BEGIN Data

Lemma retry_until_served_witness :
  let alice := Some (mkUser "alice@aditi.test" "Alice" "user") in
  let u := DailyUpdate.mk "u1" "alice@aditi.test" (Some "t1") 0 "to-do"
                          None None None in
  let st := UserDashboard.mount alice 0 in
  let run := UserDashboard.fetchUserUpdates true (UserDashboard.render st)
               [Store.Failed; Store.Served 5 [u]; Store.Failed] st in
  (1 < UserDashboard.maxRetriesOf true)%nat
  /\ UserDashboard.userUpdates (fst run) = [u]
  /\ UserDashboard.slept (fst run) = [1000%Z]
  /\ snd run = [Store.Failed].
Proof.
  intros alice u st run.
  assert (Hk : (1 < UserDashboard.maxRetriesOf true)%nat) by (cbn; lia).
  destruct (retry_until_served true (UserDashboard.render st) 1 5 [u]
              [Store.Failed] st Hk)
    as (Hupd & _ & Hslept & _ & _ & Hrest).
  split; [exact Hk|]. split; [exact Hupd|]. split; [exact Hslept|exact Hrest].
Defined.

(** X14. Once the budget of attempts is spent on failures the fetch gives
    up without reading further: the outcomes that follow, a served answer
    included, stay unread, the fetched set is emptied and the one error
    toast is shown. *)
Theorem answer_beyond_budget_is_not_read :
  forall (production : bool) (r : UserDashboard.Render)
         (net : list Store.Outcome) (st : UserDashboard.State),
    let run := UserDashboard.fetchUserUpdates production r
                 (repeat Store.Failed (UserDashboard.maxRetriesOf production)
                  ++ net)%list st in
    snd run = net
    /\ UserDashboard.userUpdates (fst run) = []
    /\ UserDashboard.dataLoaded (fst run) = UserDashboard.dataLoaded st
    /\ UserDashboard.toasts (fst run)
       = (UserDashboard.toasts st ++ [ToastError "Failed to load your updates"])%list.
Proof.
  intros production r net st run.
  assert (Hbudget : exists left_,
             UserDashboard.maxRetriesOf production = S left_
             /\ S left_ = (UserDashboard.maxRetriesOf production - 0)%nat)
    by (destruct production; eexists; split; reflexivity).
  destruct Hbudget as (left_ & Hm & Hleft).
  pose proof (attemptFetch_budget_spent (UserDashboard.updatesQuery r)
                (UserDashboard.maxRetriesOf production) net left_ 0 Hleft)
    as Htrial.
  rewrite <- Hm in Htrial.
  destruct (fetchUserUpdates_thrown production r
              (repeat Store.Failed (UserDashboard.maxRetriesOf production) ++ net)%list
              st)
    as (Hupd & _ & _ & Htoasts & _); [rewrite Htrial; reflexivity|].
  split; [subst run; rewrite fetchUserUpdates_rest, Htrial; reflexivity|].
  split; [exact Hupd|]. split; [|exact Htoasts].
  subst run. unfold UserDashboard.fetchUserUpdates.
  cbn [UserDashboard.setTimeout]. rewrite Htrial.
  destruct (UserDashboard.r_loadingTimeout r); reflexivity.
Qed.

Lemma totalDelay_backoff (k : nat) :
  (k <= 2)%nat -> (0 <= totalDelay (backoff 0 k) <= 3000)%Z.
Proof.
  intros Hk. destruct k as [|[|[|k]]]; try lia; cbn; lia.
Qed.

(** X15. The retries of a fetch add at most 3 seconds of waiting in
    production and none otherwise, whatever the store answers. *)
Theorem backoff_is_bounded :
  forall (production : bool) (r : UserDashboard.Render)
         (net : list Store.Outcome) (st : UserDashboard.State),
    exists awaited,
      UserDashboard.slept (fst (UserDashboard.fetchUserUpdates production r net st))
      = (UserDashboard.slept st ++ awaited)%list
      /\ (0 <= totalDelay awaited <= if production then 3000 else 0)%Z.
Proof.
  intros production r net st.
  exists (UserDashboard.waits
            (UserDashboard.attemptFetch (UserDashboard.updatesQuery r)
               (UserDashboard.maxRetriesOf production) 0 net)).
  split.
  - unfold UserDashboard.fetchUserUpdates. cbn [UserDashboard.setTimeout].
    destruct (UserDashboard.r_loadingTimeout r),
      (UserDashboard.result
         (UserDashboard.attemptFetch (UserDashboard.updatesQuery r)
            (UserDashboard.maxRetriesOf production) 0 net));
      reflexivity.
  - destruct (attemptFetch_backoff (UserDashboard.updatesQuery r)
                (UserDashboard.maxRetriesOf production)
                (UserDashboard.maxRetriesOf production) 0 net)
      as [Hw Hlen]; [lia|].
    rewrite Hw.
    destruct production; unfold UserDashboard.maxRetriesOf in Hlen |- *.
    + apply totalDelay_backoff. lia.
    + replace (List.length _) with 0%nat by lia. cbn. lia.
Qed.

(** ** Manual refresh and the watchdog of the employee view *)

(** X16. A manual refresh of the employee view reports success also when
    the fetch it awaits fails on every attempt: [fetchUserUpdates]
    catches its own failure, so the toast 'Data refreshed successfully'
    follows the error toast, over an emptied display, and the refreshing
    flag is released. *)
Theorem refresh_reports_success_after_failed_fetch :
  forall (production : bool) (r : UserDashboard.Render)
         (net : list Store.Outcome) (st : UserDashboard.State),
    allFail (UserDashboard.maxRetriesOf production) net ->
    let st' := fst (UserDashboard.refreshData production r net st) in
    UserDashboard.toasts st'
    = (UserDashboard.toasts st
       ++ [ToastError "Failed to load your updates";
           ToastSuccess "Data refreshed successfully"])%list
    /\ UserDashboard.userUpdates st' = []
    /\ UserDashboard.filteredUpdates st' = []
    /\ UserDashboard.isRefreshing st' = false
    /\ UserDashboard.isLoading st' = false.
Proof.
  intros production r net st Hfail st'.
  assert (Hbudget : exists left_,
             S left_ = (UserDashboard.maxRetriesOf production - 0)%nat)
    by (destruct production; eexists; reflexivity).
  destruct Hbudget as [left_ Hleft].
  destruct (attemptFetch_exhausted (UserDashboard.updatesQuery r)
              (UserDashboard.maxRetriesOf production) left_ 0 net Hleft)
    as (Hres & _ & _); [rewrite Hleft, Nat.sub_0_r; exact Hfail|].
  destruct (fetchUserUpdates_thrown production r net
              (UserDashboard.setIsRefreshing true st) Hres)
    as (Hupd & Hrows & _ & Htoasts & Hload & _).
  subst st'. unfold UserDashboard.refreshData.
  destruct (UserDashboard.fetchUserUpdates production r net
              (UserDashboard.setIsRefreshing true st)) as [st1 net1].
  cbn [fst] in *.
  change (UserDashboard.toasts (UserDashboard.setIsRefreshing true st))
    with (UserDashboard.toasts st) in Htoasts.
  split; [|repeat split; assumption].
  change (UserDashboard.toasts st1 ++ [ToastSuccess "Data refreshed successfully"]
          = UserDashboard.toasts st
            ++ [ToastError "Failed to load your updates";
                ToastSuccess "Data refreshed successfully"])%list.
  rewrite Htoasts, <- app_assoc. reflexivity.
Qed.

END Data

▶ **Exercise aim**
Line by line, repeat the data exactly.

▶ **Response to the task**
Lemma retry_until_served_witness :
  let alice := Some (mkUser "alice@aditi.test" "Alice" "user") in
  let u := DailyUpdate.mk "u1" "alice@aditi.test" (Some "t1") 0 "to-do"
                          None None None in
  let st := UserDashboard.mount alice 0 in
  let run := UserDashboard.fetchUserUpdates true (UserDashboard.render st)
               [Store.Failed; Store.Served 5 [u]; Store.Failed] st in
  (1 < UserDashboard.maxRetriesOf true)%nat
  /\ UserDashboard.userUpdates (fst run) = [u]
  /\ UserDashboard.slept (fst run) = [1000%Z]
  /\ snd run = [Store.Failed].
Proof.
  intros alice u st run.
  assert (Hk : (1 < UserDashboard.maxRetriesOf true)%nat) by (cbn; lia).
  destruct (retry_until_served true (UserDashboard.render st) 1 5 [u]
              [Store.Failed] st Hk)
    as (Hupd & _ & Hslept & _ & _ & Hrest).
  split; [exact Hk|]. split; [exact Hupd|]. split; [exact Hslept|exact Hrest].
Defined.

(** X14. Once the budget of attempts is spent on failures the fetch gives
    up without reading further: the outcomes that follow, a served answer
    included, stay unread, the fetched set is emptied and the one error
    toast is shown. *)
Theorem answer_beyond_budget_is_not_read :
  forall (production : bool) (r : UserDashboard.Render)
         (net : list Store.Outcome) (st : UserDashboard.State),
    let run := UserDashboard.fetchUserUpdates production r
                 (repeat Store.Failed (UserDashboard.maxRetriesOf production)
                  ++ net)%list st in
    snd run = net
    /\ UserDashboard.userUpdates (fst run) = []
    /\ UserDashboard.dataLoaded (fst run) = UserDashboard.dataLoaded st
    /\ UserDashboard.toasts (fst run)
       = (UserDashboard.toasts st ++ [ToastError "Failed to load your updates"])%list.
Proof.
  intros production r net st run.
  assert (Hbudget : exists left_,
             UserDashboard.maxRetriesOf production = S left_
             /\ S left_ = (UserDashboard.maxRetriesOf production - 0)%nat)
    by (destruct production; eexists; split; reflexivity).
  destruct Hbudget as (left_ & Hm & Hleft).
  pose proof (attemptFetch_budget_spent (UserDashboard.updatesQuery r)
                (UserDashboard.maxRetriesOf production) net left_ 0 Hleft)
    as Htrial.
  rewrite <- Hm in Htrial.
  destruct (fetchUserUpdates_thrown production r
              (repeat Store.Failed (UserDashboard.maxRetriesOf production) ++ net)%list
              st)
    as (Hupd & _ & _ & Htoasts & _); [rewrite Htrial; reflexivity|].
  split; [subst run; rewrite fetchUserUpdates_rest, Htrial; reflexivity|].
  split; [exact Hupd|]. split; [|exact Htoasts].
  subst run. unfold UserDashboard.fetchUserUpdates.
  cbn [UserDashboard.setTimeout]. rewrite Htrial.
  destruct (UserDashboard.r_loadingTimeout r); reflexivity.
Qed.

Lemma totalDelay_backoff (k : nat) :
  (k <= 2)%nat -> (0 <= totalDelay (backoff 0 k) <= 3000)%Z.
Proof.
  intros Hk. destruct k as [|[|[|k]]]; try lia; cbn; lia.
Qed.

(** X15. The retries of a fetch add at most 3 seconds of waiting in
    production and none otherwise, whatever the store answers. *)
Theorem backoff_is_bounded :
  forall (production : bool) (r : UserDashboard.Render)
         (net : list Store.Outcome) (st : UserDashboard.State),
    exists awaited,
      UserDashboard.slept (fst (UserDashboard.fetchUserUpdates production r net st))
      = (UserDashboard.slept st ++ awaited)%list
      /\ (0 <= totalDelay awaited <= if production then 3000 else 0)%Z.
Proof.
  intros production r net st.
  exists (UserDashboard.waits
            (UserDashboard.attemptFetch (UserDashboard.updatesQuery r)
               (UserDashboard.maxRetriesOf production) 0 net)).
  split.
  - unfold UserDashboard.fetchUserUpdates. cbn [UserDashboard.setTimeout].
    destruct (UserDashboard.r_loadingTimeout r),
      (UserDashboard.result
         (UserDashboard.attemptFetch (UserDashboard.updatesQuery r)
            (UserDashboard.maxRetriesOf production) 0 net));
      reflexivity.
  - destruct (attemptFetch_backoff (UserDashboard.updatesQuery r)
                (UserDashboard.maxRetriesOf production)
                (UserDashboard.maxRetriesOf production) 0 net)
      as [Hw Hlen]; [lia|].
    rewrite Hw.
    destruct production; unfold UserDashboard.maxRetriesOf in Hlen |- *.
    + apply totalDelay_backoff. lia.
    + replace (List.length _) with 0%nat by lia. cbn. lia.
Qed.

(** ** Manual refresh and the watchdog of the employee view *)

(** X16. A manual refresh of the employee view reports success also when
    the fetch it awaits fails on every attempt: [fetchUserUpdates]
    catches its own failure, so the toast 'Data refreshed successfully'
    follows the error toast, over an emptied display, and the refreshing
    flag is released. *)
Theorem refresh_reports_success_after_failed_fetch :
  forall (production : bool) (r : UserDashboard.Render)
         (net : list Store.Outcome) (st : UserDashboard.State),
    allFail (UserDashboard.maxRetriesOf production) net ->
    let st' := fst (UserDashboard.refreshData production r net st) in
    UserDashboard.toasts st'
    = (UserDashboard.toasts st
       ++ [ToastError "Failed to load your updates";
           ToastSuccess "Data refreshed successfully"])%list
    /\ UserDashboard.userUpdates st' = []
    /\ UserDashboard.filteredUpdates st' = []
    /\ UserDashboard.isRefreshing st' = false
    /\ UserDashboard.isLoading st' = false.
Proof.
  intros production r net st Hfail st'.
  assert (Hbudget : exists left_,
             S left_ = (UserDashboard.maxRetriesOf production - 0)%nat)
    by (destruct production; eexists; reflexivity).
  destruct Hbudget as [left_ Hleft].
  destruct (attemptFetch_exhausted (UserDashboard.updatesQuery r)
              (UserDashboard.maxRetriesOf production) left_ 0 net Hleft)
    as (Hres & _ & _); [rewrite Hleft, Nat.sub_0_r; exact Hfail|].
  destruct (fetchUserUpdates_thrown production r net
              (UserDashboard.setIsRefreshing true st) Hres)
    as (Hupd & Hrows & _ & Htoasts & Hload & _).
  subst st'. unfold UserDashboard.refreshData.
  destruct (UserDashboard.fetchUserUpdates production r net
              (UserDashboard.setIsRefreshing true st)) as [st1 net1].
  cbn [fst] in *.
  change (UserDashboard.toasts (UserDashboard.setIsRefreshing true st))
    with (UserDashboard.toasts st) in Htoasts.
  split; [|repeat split; assumption].
  change (UserDashboard.toasts st1 ++ [ToastSuccess "Data refreshed successfully"]
          = UserDashboard.toasts st
            ++ [ToastError "Failed to load your updates";
                ToastSuccess "Data refreshed successfully"])%list.
  rewrite Htoasts, <- app_assoc. reflexivity.
Qed.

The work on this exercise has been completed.